§ The task
Every line from the one with "Definition getModifiers (this" to the one with "run_setter newRef (setOrderBy name key) ;;;", including those two, is to be copied exactly; all other lines of the entries below are left out.

§ Source data

******************************

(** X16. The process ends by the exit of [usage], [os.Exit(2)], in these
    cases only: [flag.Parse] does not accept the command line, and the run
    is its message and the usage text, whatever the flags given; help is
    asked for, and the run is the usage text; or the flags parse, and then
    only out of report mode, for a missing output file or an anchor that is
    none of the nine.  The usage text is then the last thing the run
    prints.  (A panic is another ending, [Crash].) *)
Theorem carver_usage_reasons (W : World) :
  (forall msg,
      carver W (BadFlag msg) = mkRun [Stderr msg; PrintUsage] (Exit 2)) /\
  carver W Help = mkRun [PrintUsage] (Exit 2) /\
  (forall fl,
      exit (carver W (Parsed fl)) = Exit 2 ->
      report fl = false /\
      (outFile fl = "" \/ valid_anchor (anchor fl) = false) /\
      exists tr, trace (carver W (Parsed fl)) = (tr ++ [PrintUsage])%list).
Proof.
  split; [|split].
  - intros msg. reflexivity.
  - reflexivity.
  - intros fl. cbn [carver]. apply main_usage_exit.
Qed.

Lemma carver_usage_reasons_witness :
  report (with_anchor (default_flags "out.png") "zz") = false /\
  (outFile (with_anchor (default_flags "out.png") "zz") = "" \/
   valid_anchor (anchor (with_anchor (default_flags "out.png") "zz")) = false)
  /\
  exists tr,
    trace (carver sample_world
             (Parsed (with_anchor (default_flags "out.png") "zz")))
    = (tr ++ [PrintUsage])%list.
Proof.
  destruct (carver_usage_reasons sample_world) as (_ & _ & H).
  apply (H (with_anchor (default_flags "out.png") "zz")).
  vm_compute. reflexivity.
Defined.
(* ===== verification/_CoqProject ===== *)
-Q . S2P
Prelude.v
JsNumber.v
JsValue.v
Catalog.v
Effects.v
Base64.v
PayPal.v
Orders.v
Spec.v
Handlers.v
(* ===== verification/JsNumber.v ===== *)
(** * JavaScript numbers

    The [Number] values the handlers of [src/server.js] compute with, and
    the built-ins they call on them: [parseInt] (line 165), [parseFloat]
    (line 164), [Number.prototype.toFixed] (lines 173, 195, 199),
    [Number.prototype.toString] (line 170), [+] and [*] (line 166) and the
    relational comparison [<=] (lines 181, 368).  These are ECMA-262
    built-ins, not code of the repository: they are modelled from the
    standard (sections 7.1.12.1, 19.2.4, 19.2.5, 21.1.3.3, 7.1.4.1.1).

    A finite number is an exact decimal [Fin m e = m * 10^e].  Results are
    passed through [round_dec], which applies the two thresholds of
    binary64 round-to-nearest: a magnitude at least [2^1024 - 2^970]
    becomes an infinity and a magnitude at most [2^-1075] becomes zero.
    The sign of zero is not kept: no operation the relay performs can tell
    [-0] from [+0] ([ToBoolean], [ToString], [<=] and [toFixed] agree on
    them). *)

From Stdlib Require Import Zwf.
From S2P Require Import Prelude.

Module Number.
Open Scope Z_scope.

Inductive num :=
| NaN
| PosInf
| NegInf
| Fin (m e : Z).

******************************

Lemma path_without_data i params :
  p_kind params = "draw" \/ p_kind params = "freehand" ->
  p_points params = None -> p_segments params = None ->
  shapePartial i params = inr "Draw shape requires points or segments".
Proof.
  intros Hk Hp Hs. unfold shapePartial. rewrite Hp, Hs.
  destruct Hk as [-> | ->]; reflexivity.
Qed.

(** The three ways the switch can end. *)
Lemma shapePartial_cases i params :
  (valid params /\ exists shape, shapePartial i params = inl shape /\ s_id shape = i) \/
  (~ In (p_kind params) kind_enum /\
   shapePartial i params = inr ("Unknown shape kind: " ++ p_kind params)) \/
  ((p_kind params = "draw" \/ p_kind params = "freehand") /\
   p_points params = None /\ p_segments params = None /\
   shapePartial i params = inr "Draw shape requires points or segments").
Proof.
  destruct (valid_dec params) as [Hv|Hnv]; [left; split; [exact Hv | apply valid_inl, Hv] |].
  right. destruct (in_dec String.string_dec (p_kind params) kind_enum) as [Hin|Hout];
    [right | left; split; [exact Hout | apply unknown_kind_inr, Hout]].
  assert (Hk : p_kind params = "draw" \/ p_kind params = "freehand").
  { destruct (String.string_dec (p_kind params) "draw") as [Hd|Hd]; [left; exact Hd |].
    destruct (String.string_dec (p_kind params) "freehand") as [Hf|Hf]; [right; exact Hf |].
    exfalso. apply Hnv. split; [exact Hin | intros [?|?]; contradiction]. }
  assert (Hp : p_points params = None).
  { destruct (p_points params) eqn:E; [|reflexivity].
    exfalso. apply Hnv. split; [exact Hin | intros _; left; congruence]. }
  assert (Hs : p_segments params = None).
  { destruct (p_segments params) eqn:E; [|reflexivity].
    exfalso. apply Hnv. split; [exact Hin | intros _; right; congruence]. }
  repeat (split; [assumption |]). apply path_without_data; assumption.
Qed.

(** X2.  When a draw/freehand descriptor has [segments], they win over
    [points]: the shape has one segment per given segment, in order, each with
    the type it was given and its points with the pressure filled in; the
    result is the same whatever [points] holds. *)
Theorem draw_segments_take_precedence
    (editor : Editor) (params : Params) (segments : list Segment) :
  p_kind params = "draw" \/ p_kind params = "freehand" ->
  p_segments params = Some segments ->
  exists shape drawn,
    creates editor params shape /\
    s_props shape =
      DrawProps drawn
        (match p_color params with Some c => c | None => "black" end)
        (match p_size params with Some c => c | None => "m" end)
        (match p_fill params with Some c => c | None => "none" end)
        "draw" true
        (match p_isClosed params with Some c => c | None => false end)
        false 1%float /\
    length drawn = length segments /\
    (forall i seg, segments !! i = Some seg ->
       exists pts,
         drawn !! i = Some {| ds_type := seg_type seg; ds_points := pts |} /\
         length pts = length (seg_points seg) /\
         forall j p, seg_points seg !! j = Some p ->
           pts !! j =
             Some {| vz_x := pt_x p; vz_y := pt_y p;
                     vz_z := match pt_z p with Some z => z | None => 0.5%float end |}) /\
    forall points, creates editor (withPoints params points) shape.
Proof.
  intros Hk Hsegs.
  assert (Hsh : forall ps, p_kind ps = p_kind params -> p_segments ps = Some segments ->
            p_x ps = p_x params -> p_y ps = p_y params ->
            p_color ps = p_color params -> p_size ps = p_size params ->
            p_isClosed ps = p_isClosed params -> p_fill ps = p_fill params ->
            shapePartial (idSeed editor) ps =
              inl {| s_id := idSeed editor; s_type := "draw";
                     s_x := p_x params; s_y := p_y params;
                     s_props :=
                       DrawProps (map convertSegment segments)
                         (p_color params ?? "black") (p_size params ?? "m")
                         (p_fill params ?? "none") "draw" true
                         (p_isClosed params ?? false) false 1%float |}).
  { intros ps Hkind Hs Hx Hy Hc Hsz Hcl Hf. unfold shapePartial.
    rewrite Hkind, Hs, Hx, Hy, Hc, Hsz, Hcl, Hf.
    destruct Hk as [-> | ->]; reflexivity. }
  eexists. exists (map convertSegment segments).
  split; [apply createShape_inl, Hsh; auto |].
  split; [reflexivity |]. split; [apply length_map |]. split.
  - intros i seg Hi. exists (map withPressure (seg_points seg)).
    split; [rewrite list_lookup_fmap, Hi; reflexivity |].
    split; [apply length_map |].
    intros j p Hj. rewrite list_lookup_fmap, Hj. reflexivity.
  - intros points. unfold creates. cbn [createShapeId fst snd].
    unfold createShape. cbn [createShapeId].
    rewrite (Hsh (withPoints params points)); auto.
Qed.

******************************

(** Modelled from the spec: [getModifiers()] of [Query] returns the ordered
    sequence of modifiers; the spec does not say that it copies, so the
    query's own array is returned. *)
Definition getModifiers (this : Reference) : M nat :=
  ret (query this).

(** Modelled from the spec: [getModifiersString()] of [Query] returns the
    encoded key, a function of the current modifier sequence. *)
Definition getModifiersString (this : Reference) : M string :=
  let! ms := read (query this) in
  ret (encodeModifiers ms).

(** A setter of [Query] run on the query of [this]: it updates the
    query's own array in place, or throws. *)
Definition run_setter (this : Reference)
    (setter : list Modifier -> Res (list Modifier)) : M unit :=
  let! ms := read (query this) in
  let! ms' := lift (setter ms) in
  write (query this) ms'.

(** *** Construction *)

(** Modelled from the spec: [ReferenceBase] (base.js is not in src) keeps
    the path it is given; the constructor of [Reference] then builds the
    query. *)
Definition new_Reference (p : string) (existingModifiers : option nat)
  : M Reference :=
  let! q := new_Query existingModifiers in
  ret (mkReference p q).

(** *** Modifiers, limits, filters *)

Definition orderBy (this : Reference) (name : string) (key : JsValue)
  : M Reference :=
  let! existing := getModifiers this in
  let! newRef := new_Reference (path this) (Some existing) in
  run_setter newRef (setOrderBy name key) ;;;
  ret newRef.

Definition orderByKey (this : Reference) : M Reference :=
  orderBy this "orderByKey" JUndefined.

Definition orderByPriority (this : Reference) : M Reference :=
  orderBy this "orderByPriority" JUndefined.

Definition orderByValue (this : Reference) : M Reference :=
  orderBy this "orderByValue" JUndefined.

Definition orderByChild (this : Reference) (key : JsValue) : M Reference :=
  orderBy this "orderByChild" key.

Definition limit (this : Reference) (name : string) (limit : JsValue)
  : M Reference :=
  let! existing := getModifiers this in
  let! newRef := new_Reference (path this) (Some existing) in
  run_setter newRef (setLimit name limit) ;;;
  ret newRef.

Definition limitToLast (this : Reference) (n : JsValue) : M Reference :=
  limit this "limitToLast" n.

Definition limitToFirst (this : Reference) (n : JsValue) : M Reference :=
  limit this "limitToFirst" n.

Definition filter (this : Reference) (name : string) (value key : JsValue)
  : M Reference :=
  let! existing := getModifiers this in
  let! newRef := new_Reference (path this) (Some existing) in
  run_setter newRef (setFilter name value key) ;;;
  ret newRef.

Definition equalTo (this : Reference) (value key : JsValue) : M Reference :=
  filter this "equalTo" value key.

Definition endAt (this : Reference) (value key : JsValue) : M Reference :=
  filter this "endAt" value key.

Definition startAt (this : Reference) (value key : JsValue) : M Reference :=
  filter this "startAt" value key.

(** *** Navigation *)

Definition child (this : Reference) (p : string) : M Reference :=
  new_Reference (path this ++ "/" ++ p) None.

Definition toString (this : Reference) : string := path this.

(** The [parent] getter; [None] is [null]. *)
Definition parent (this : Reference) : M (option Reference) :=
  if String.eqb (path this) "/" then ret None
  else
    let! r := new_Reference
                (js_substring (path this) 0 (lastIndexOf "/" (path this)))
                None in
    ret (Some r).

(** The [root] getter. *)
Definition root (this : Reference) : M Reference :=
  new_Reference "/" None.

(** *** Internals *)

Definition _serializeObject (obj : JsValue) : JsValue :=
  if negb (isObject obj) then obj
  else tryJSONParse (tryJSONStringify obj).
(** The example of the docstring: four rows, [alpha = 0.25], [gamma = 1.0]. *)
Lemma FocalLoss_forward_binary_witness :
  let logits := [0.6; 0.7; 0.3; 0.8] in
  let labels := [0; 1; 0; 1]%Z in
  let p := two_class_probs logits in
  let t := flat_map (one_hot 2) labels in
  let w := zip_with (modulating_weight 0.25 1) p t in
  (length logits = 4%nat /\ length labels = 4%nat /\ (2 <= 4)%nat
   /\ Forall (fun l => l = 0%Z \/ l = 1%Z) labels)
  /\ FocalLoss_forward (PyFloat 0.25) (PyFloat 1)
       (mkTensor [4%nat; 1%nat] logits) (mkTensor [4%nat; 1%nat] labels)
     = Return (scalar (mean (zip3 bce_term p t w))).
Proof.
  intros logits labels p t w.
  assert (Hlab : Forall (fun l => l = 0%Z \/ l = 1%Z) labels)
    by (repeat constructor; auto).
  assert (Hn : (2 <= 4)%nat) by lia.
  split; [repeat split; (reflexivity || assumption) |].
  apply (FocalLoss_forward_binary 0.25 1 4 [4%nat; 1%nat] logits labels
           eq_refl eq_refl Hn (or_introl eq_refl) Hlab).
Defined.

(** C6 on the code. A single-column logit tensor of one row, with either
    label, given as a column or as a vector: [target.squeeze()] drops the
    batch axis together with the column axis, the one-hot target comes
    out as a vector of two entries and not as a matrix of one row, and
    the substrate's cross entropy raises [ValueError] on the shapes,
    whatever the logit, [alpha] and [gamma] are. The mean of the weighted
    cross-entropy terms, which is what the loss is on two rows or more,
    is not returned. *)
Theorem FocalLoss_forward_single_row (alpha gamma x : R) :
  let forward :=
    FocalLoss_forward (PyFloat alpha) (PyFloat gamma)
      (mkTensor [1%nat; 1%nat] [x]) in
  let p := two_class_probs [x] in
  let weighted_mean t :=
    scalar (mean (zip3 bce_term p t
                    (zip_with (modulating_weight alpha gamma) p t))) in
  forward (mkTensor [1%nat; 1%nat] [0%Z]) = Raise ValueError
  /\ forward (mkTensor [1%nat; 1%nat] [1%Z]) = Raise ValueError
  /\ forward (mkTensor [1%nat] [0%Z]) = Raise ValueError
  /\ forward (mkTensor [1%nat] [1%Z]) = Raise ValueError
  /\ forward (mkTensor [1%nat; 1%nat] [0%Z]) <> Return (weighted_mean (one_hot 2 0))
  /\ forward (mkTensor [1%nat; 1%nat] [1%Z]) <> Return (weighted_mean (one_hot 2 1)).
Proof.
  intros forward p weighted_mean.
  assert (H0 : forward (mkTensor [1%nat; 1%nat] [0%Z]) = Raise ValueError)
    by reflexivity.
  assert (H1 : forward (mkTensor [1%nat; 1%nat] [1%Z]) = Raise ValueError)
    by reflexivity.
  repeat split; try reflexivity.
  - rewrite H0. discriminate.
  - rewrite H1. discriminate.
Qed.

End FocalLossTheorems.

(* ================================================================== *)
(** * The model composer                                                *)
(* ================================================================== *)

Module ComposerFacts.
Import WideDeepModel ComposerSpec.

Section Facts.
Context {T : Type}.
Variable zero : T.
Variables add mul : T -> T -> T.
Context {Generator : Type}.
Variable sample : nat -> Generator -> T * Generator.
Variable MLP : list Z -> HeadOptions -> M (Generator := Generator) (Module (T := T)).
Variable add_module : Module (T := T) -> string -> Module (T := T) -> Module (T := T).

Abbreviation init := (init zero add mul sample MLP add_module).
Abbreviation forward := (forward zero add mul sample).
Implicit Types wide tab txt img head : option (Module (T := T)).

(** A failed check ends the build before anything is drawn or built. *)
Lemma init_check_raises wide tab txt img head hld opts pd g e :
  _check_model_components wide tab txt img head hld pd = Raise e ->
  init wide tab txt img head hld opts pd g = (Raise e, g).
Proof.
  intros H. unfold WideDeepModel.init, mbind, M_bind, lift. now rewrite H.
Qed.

******************************

§ Task response
Definition getModifiers (this : Reference) : M nat :=
  ret (query this).

(** Modelled from the spec: [getModifiersString()] of [Query] returns the
    encoded key, a function of the current modifier sequence. *)
Definition getModifiersString (this : Reference) : M string :=
  let! ms := read (query this) in
  ret (encodeModifiers ms).

(** A setter of [Query] run on the query of [this]: it updates the
    query's own array in place, or throws. *)
Definition run_setter (this : Reference)
    (setter : list Modifier -> Res (list Modifier)) : M unit :=
  let! ms := read (query this) in
  let! ms' := lift (setter ms) in
  write (query this) ms'.

(** *** Construction *)

(** Modelled from the spec: [ReferenceBase] (base.js is not in src) keeps
    the path it is given; the constructor of [Reference] then builds the
    query. *)
Definition new_Reference (p : string) (existingModifiers : option nat)
  : M Reference :=
  let! q := new_Query existingModifiers in
  ret (mkReference p q).

(** *** Modifiers, limits, filters *)

Definition orderBy (this : Reference) (name : string) (key : JsValue)
  : M Reference :=
  let! existing := getModifiers this in
  let! newRef := new_Reference (path this) (Some existing) in
  run_setter newRef (setOrderBy name key) ;;;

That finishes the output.